Did you just google that?


----------



## Nujui (Mar 11, 2011)

ShadowSoldier said:
			
		

> Did you just google that?


No, someone else ask the same sort of question once and they asked if this this site is good or not.

I can link you to the original topic if you want.


----------



## ShadowSoldier (Mar 11, 2011)

I just want a reliable site that isn't going to take my money and constantly go "it's shipped. status has changed. we don't have it. it's shipped. lost in mail."


----------



## Nujui (Mar 11, 2011)

ShadowSoldier said:
			
		

> I just want a reliable site that isn't going to take my money and constantly go "it's shipped. status has changed. we don't have it. it's shipped. lost in mail."
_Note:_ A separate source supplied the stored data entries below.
(* ===== verification/Share.v ===== *)
(** * Share validation (crates/meshmine-share/src/lib.rs)

    Committee rosters and their certificates, and the validation of a share
    against its signed context (exact and gateway assignments). The local HNS
    node, which checks a certified parent, is a boolean function of the
    certificate. *)

From S2P Require Import Prelude Codec Hash Types Objects Header Target.
From S2P Require Import Merkle Storage Journal Crypto HandoffObjects Handoff.

Inductive CommitteeRole := RoleMask | RoleReceipt | RoleAvailability | RoleSettlement.
#[export] Instance CommitteeRole_eq_dec : EqDecision CommitteeRole.
Proof. solve_decision. Defined.
(** [role as u16] *)
Definition role_code (role : CommitteeRole) : Z :=
  match role with RoleMask => 1 | RoleReceipt => 2 | RoleAvailability => 3 | RoleSettlement => 4 end.

Definition MAX_COMMITTEE_MEMBERS : Z := 256.

Record CommitteeRoster := mkCommitteeRoster {
  cr_protocol_version : Z;
  cr_network_id : Z;
  cr_role : CommitteeRole;
  cr_epoch : Z;
  cr_threshold : Z;
  cr_members : gset bytes;
}.

Record ValidatedShare := mkValidatedShare {
  vs_share : ShareV2;
  vs_share_id : Hash256;
  vs_work_key : Hash256;
  vs_credited_work : U512;
}.
#[export] Instance ValidatedShare_eq_dec : EqDecision ValidatedShare.
Proof. solve_decision. Defined.

Inductive ShareError :=
| SE_Linkage (what : string)
| GatewayHandoff (e : HandoffError)
| OperatorSignature (e : CryptoError)
| CertificateThreshold
| InvalidCommitteeRoster
| IneligibleSigner
| CommitteeMismatch
| InactivePayoutBucket
| RawShareHash
| CaptureTarget
| InvalidNetworkTarget
| DuplicateWork
| MissingParent
| CrossSessionParent
| ParentTooOld
| MaximumDepth
| DuplicateShare
| WorkOverflow
| NotEquivocation
| ParentOracleRejected
| SessionNotOpen
| InvalidCaptureProfile
| SE_Durable (e : DurableInvariantError)
| InvalidReceiptChain
| InvalidSessionClose.

(** A [BTreeSet] of keys in iteration order. *)
Definition set_to_sorted (s : gset bytes) : list bytes := merge_sort bytes_le (elements s).

(** [self.parent_oracle.verify_header_and_chainwork(certificate)] *)
Abbreviation ParentChainOracle := (SessionParentCertificateV2 → bool).

Record ShareValidationContext := mkShareValidationContext {
  svc_assignment : AssignmentV2;
  svc_session : MaskSessionV2;
  svc_parent_certificate : SessionParentCertificateV2;
  svc_body : BlockBodyPackageV2;
  svc_descriptor : BodyErasureDescriptorV2;
  svc_body_certificate : BodyAvailabilityCertificateV2;
  svc_payout_bucket : PayoutBucketV2;
  svc_mask_roster : CommitteeRoster;
  svc_availability_roster : CommitteeRoster;
  svc_settlement_roster : CommitteeRoster;
  svc_observed_ms : Z;
  svc_parent_oracle : ParentChainOracle;
}.

Record GatewayShareValidationContext := mkGatewayShareValidationContext {
  gsv_assignment : GatewayAssignmentV1;
  gsv_context_manifest : GatewayContextManifestV1;
  gsv_capture_envelope : GatewayCaptureEnvelopeV1;
  gsv_session : MaskSessionV2;
  gsv_parent_certificate : SessionParentCertificateV2;
  gsv_body : BlockBodyPackageV2;
  gsv_descriptor : BodyErasureDescriptorV2;
  gsv_body_certificate : BodyAvailabilityCertificateV2;
  gsv_payout_bucket : PayoutBucketV2;
  gsv_mask_roster : CommitteeRoster;
  gsv_availability_roster : CommitteeRoster;
  gsv_settlement_roster : CommitteeRoster;
  gsv_core_received_ms : Z;
  gsv_parent_oracle : ParentChainOracle;
}.

Record CommonShareValidationContext := mkCommonShareValidationContext {
  csv_session : MaskSessionV2;
  csv_parent_certificate : SessionParentCertificateV2;
  csv_body : BlockBodyPackageV2;
  csv_descriptor : BodyErasureDescriptorV2;
  csv_body_certificate : BodyAvailabilityCertificateV2;
  csv_payout_bucket : PayoutBucketV2;
  csv_mask_roster : CommitteeRoster;
  csv_availability_roster : CommitteeRoster;
  csv_settlement_roster : CommitteeRoster;
  csv_observed_ms : Z;
  csv_parent_oracle : ParentChainOracle;
}.

Inductive AssignmentSignature :=
| SignedExact (assignment : AssignmentV2)
| SignedGateway (assignment : GatewayAssignmentV1).

Record AssignmentView := mkAssignmentView {
  av_protocol_version : Z;
  av_network_id : Z;
  av_object_id : Hash256;
  av_session_id : Hash256;
  av_body_package_id : Hash256;
  av_body_certificate_id : Hash256;
  av_operator_pubkey : bytes;
  av_payout_bucket_id : Hash256;
  av_ntime : Z;
  av_edge_target : U256;
  av_capture_target : U256;
  av_extra_nonce_authorized : bool;
  av_signed : AssignmentSignature;
}.

Definition common_of_context (c : ShareValidationContext) : CommonShareValidationContext :=
  mkCommonShareValidationContext c.(svc_session) c.(svc_parent_certificate) c.(svc_body)
    c.(svc_descriptor) c.(svc_body_certificate) c.(svc_payout_bucket) c.(svc_mask_roster)
    c.(svc_availability_roster) c.(svc_settlement_roster) c.(svc_observed_ms) c.(svc_parent_oracle).

Definition gateway_common (c : GatewayShareValidationContext) (observed_ms : Z) :
    CommonShareValidationContext :=
  mkCommonShareValidationContext c.(gsv_session) c.(gsv_parent_certificate) c.(gsv_body)
    c.(gsv_descriptor) c.(gsv_body_certificate) c.(gsv_payout_bucket) c.(gsv_mask_roster)
    c.(gsv_availability_roster) c.(gsv_settlement_roster) observed_ms c.(gsv_parent_oracle).

(** ** Targets and work *)

(** The low 64 bytes, left-padded with zeros. *)
Definition biguint_to_u512 (value : Z) : U512 :=
  let bs := to_bytes_be value in
  replicate (64 - length bs)%nat x00 ++ drop (length bs - 64)%nat bs.

Definition work_for_target (target : U256) : U512 :=
  biguint_to_u512 (Z.shiftl 1 256 / (of_be target + 1)).

Definition compact_target_u256 (bits : Z) : result ShareError U256 :=
  let target := compact_to_target bits in
  if (target <=? 0) || (256 <? big_bits target) then Err InvalidNetworkTarget
  else let bs := to_bytes_be target in Ok (replicate (32 - length bs)%nat x00 ++ bs).

(** ** Rosters *)

Definition roster_validate (r : CommitteeRoster) : result ShareError unit :=
  let members := Z.of_nat (size r.(cr_members)) in
  if (members =? 0) || (MAX_COMMITTEE_MEMBERS <? members) || (r.(cr_threshold) =? 0)
     || (members <? r.(cr_threshold))
  then Err InvalidCommitteeRoster else Ok tt.

Section Validation.
Context `{Digests} `{Ed25519}.

Definition roster_bytes (r : CommitteeRoster) : bytes :=
  to_le 2 r.(cr_protocol_version) ++ [z2b r.(cr_network_id)] ++ to_le 2 (role_code r.(cr_role)) ++
  to_le 8 r.(cr_epoch) ++ to_le 2 r.(cr_threshold) ++ concat (set_to_sorted r.(cr_members)).
Definition roster_id (r : CommitteeRoster) : Hash256 :=
  domain_hash (str "meshmine/committee-roster/v2") (roster_bytes r).

Definition roster_verify {T} `{UnsignedObject T} (r : CommitteeRoster) (signer_set : SignatureSet)
    (object : T) : result ShareError unit :=
  _ ← roster_validate r;
  _ ← map_err OperatorSignature (verify_certificate signer_set r.(cr_network_id) object);
  if len signer_set.(signatures) <? r.(cr_threshold) then Err CertificateThreshold
  else if existsb (λ s, bool_decide (s.(signer_pubkey) ∉ r.(cr_members))) signer_set.(signatures)
  then Err IneligibleSigner
  else Ok tt.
Well, here's the topic if you want to look at it.

http://gbatemp.net/t279445-is-this-a-trusted-site

People said it's a ok site.


----------



## ShadowSoldier (Mar 11, 2011)

That doesn't help at all....


----------



## Nujui (Mar 11, 2011)

ShadowSoldier said:
			
		

> That doesn't help at all....


Well, I tried. It's just the site that popped in my head when I look at the title.


----------



## ShadowSoldier (Mar 11, 2011)

I messaged him seeing if he got his stuff.
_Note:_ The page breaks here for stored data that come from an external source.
Definition finalize (b : ReceiptBuilder) (signer_set : SignatureSet) :
    result ShareError ReceiptBatchV2 :=
  let accepted := accepted_sorted b in
  let accepted_share_ids := vs_share_id <$> accepted in
  let accepted_work_keys := vs_work_key <$> accepted in
  let credited_work := vs_credited_work <$> accepted in
  let cumulative := of_be b.(bd_previous_work) + sum_work credited_work in
  if 512 <? big_bits cumulative then Err WorkOverflow
  else
    cumulative_share_count ←
      ok_or (checked_add 64 b.(bd_previous_share_count) (len accepted)) WorkOverflow;
    Ok (mkReceiptBatchV2 b.(bd_protocol_version) b.(bd_network_id) b.(bd_session_id)
          b.(bd_batch_sequence) b.(bd_previous_batch_id) accepted_share_ids accepted_work_keys
          credited_work (merkle_root_of accepted_share_ids) cumulative_share_count
          (biguint_to_u512 cumulative) signer_set).

(** ** Conflicting batches *)

Definition batch_signers (batch : ReceiptBatchV2) : list bytes :=
  signer_pubkey <$> batch.(rb_signer_set).(signatures).

Definition detect_receipt_equivocation (first second : ReceiptBatchV2) :
    result ShareError ReceiptEquivocationProof :=
  let first_id := object_id first in
  let second_id := object_id second in
  if bool_decide (first.(rb_session_id) ≠ second.(rb_session_id))
     || negb (first.(rb_batch_sequence) =? second.(rb_batch_sequence))
     || bool_decide (first_id = second_id)
  then Err NotEquivocation
  else
    let first_signers : gset bytes := list_to_set (batch_signers first) in
    let equivocating_signers :=
      dedup (merge_sort bytes_le (filter (λ s, s ∈ first_signers) (batch_signers second))) in
    if bool_decide (equivocating_signers = []) then Err NotEquivocation
    else Ok (mkReceiptEquivocationProof first.(rb_session_id) first.(rb_batch_sequence) first_id
               second_id equivocating_signers).

(** ** Chains of batches *)

(** The mutable variables of the loop. *)
Record ChainState := mkChainState {
  cs_share_ids : list Hash256;
  cs_work_keys : list Hash256;
  cs_seen_shares : gset Hash256;
  cs_seen_work : gset Hash256;
  cs_cumulative_work : Z;
}.

(** [keys.iter().any(|key| !seen.insert(key))]: whether a key repeats, and the
    set with the keys up to the first repetition. *)
Fixpoint any_repeated (seen : gset Hash256) (keys : list Hash256) : bool * gset Hash256 :=
  match keys with
  | [] => (false, seen)
  | key :: keys =>
      if bool_decide (key ∈ seen) then (true, seen) else any_repeated ({[key]} ∪ seen) keys
  end.

(** One iteration; [previous] is [None] for index 0. *)
Definition chain_step (receipt_roster : CommitteeRoster) (first : ReceiptBatchV2)
    (previous : option ReceiptBatchV2) (st : ChainState) (batch : ReceiptBatchV2) :
    result ShareError ChainState :=
  _ ← map_err (λ _, InvalidReceiptChain) (validate_entries batch);
  _ ← roster_verify receipt_roster batch.(rb_signer_set) batch;
  let invalid_link :=
    match previous with
    | None => false
    | Some previous =>
        bool_decide (checked_add 64 previous.(rb_batch_sequence) 1 ≠ Some batch.(rb_batch_sequence))
        || bool_decide (batch.(rb_previous_batch_id) ≠ object_id previous)
    end in
  let '(share_repeated, seen_shares) := any_repeated st.(cs_seen_shares) batch.(rb_accepted_share_ids) in
  let '(work_repeated, seen_work) := any_repeated st.(cs_seen_work) batch.(rb_accepted_work_keys) in
  if negb (batch.(rb_protocol_version) =? first.(rb_protocol_version))
     || negb (batch.(rb_network_id) =? first.(rb_network_id))
     || bool_decide (batch.(rb_session_id) ≠ first.(rb_session_id))
     || bool_decide (batch.(rb_share_merkle_root) ≠ merkle_root_of batch.(rb_accepted_share_ids))
     || invalid_link || share_repeated || work_repeated
  then Err InvalidReceiptChain
  else
    let share_ids := st.(cs_share_ids) ++ batch.(rb_accepted_share_ids) in
    let work_keys := st.(cs_work_keys) ++ batch.(rb_accepted_work_keys) in
    let cumulative_work :=
      foldl (λ sum work, sum + of_be work) st.(cs_cumulative_work) batch.(rb_credited_work) in
    if negb (batch.(rb_cumulative_share_count) =? len share_ids)
       || negb (of_be batch.(rb_cumulative_credited_work) =? cumulative_work)
    then Err InvalidReceiptChain
    else Ok (mkChainState share_ids work_keys seen_shares seen_work cumulative_work).

Fixpoint chain_loop (receipt_roster : CommitteeRoster) (first : ReceiptBatchV2)
    (previous : option ReceiptBatchV2) (st : ChainState) (batches : list ReceiptBatchV2) :
    result ShareError ChainState :=
  match batches with
  | [] => Ok st
  | batch :: batches =>
      st ← chain_step receipt_roster first previous st batch;
      chain_loop receipt_roster first (Some batch) st batches
  end.

Definition verify_receipt_chain (batches : list ReceiptBatchV2) (receipt_roster : CommitteeRoster) :
    result ShareError ReceiptChainSummary :=
  match batches with
  | [] => Err InvalidReceiptChain
  | first :: _ =>
      if bool_decide (receipt_roster.(cr_role) ≠ RoleReceipt) then Err InvalidReceiptChain
      else if negb (first.(rb_batch_sequence) =? 0)
         || bool_decide (first.(rb_previous_batch_id) ≠ zero_hash)
      then Err InvalidReceiptChain
      else
        st ← chain_loop receipt_roster first None (mkChainState [] [] ∅ ∅ 0) batches;
        if 512 <? big_bits st.(cs_cumulative_work) then Err WorkOverflow
        else Ok (mkReceiptChainSummary first.(rb_session_id)
                   (object_id (List.last batches first)) st.(cs_share_ids) st.(cs_work_keys)
                   (biguint_to_u512 st.(cs_cumulative_work)))
  end.

(** ** Session close *)

Definition build_session_close (session_id : Hash256) (batches : list ReceiptBatchV2)
    (receipt_roster : CommitteeRoster) (close_reason : Z) (opening_root : Hash256)
    (discovered_blocks : list Hash256) (signer_set : SignatureSet) :
    result ShareError SessionCloseV2 :=
  summary ← verify_receipt_chain batches receipt_roster;
  if bool_decide (summary.(rcs_session_id) ≠ session_id) then Err InvalidSessionClose
  else
    match last batches with
    | None => Err InvalidSessionClose (* [unwrap]: a verified chain is not empty *)
    | Some final_batch =>
        let discovered_blocks := dedup (merge_sort bytes_le discovered_blocks) in
        Ok (mkSessionCloseV2 final_batch.(rb_protocol_version) final_batch.(rb_network_id) session_id
          summary.(rcs_final_batch_id) (merkle_root_of summary.(rcs_accepted_share_ids))
          (merkle_root_of summary.(rcs_accepted_work_keys)) (len summary.(rcs_accepted_share_ids))
          summary.(rcs_total_credited_work) close_reason opening_root discovered_blocks signer_set)
    end.

Definition verify_session_close (close : SessionCloseV2) (batches : list ReceiptBatchV2)
    (receipt_roster settlement_roster : CommitteeRoster) : result ShareError unit :=
  summary ← verify_receipt_chain batches receipt_roster;
  if bool_decide (settlement_roster.(cr_role) ≠ RoleSettlement)
     || bool_decide (close.(sc_session_id) ≠ summary.(rcs_session_id))
     || bool_decide (close.(sc_final_receipt_batch_id) ≠ summary.(rcs_final_batch_id))
     || bool_decide (close.(sc_accepted_share_merkle_root) ≠
                     merkle_root_of summary.(rcs_accepted_share_ids))
     || bool_decide (close.(sc_accepted_work_key_root) ≠
                     merkle_root_of summary.(rcs_accepted_work_keys))
     || negb (close.(sc_accepted_share_count) =? len summary.(rcs_accepted_share_ids))
     || bool_decide (close.(sc_total_credited_work) ≠ summary.(rcs_total_credited_work))
  then Err InvalidSessionClose
  else roster_verify settlement_roster close.(sc_signer_set) close.
End Receipts.

(** ** Durable acceptance *)

Section Durable.
Context `{Digests} `{Ed25519} `{!Hex} {S : Type} `{!DurableStore S} (env : nat → S → S).

(** A client of the store that fails with a [ShareError]. *)
Definition sclient (A : Type) : Type := nat * S → result ShareError A * (nat * S).
#[global] Instance sclient_ret : MRet sclient := λ A a w, (Ok a, w).
#[global] Instance sclient_bind : MBind sclient := λ A B f m w,
  match m w with
  | (Ok a, w') => f a w'
  | (Err e, w') => (Err e, w')
  end.
Definition slift {A} (r : result ShareError A) : sclient A := λ w, (r, w).
(** A journal call whose result is matched on. *)
Definition journal_result {A} (m : client (S := S) A) : sclient (result DurableInvariantError A) := λ w,
  let '(r, w') := m w in (Ok r, w').
Definition handoff {A} (m : hclient (S := S) A) : sclient A := λ w,
  let '(r, w') := m w in (map_err GatewayHandoff r, w').

(** The two journal records of an accepted share. *)
Definition share_records (share : ValidatedShare) : list JournalBatchRecord :=
  [mkJournalBatchRecord KindAcceptedWorkKey share.(vs_work_key) share.(vs_share_id);
   mkJournalBatchRecord KindAcceptedShare share.(vs_share_id) (to_canonical_bytes share.(vs_share))].

Definition accept_durable (b : ReceiptBuilder) (share : ValidatedShare) : sclient ReceiptBuilder :=
  _ ← slift (check_new b share);
  outcome ← journal_result
    (persist_records_with_conditions_and_batch env (share_records share) [] []);
  slift match outcome with
  | Ok (Committed | ExactRecord) => accept b share
  | Ok PreconditionMismatch => Err (SE_Durable ImmutableConflict)
  | Err ImmutableConflict => Err DuplicateWork
  | Err e => Err (SE_Durable e)
  end.

(** The share carries its own identity, work key and credit. *)
Definition check_derivation (share : ValidatedShare) : result ShareError unit :=
  if bool_decide (share.(vs_share_id) ≠ object_id share.(vs_share))
     || bool_decide (share.(vs_work_key) ≠ work_key share.(vs_share))
     || bool_decide (share.(vs_credited_work) ≠ work_for_target share.(vs_share).(sh_declared_target))
  then Err (SE_Linkage "validated gateway share derivation") else Ok tt.

(** The receipt and the envelope are about this share. *)
Definition check_disposition (share : ValidatedShare) (assignment : GatewayAssignmentV1)
    (envelope : GatewayCaptureEnvelopeV1) (receipt : GatewayCaptureReceiptV1) :
    result ShareError unit :=
  if negb (receipt.(gcr_outcome) =? CAPTURE_OUTCOME_ACCEPTED)
     || bool_decide (receipt.(gcr_accepted_share_id) ≠ share.(vs_share_id))
     || bool_decide (share.(vs_share).(sh_assignment_id) ≠ object_id assignment)
     || bool_decide (share.(vs_share).(sh_local_telemetry_hash) ≠ Some (object_id envelope))
     || bool_decide (envelope.(gce_raw_share_hash) ≠ share.(vs_share).(sh_raw_share_hash))
     || negb (envelope.(gce_nonce) =? share.(vs_share).(sh_nonce))
     || negb (envelope.(gce_ntime) =? share.(vs_share).(sh_ntime))
     || bool_decide (envelope.(gce_extra_nonce) ≠ share.(vs_share).(sh_extra_nonce))
  then Err (SE_Linkage "accepted gateway disposition") else Ok tt.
Feel free to post other sites.


----------



## TheDestroyer (Mar 11, 2011)

The site is safe! In fact, I received the package after 2-3 days. They came as if they're new which I am happy about. 
	

	
	
		
		

		
			







Spoiler


----------



## ShadowSoldier (Mar 12, 2011)

Just ordered from that site 15 bucks worth of stuff.. hopefully they do it right.


----------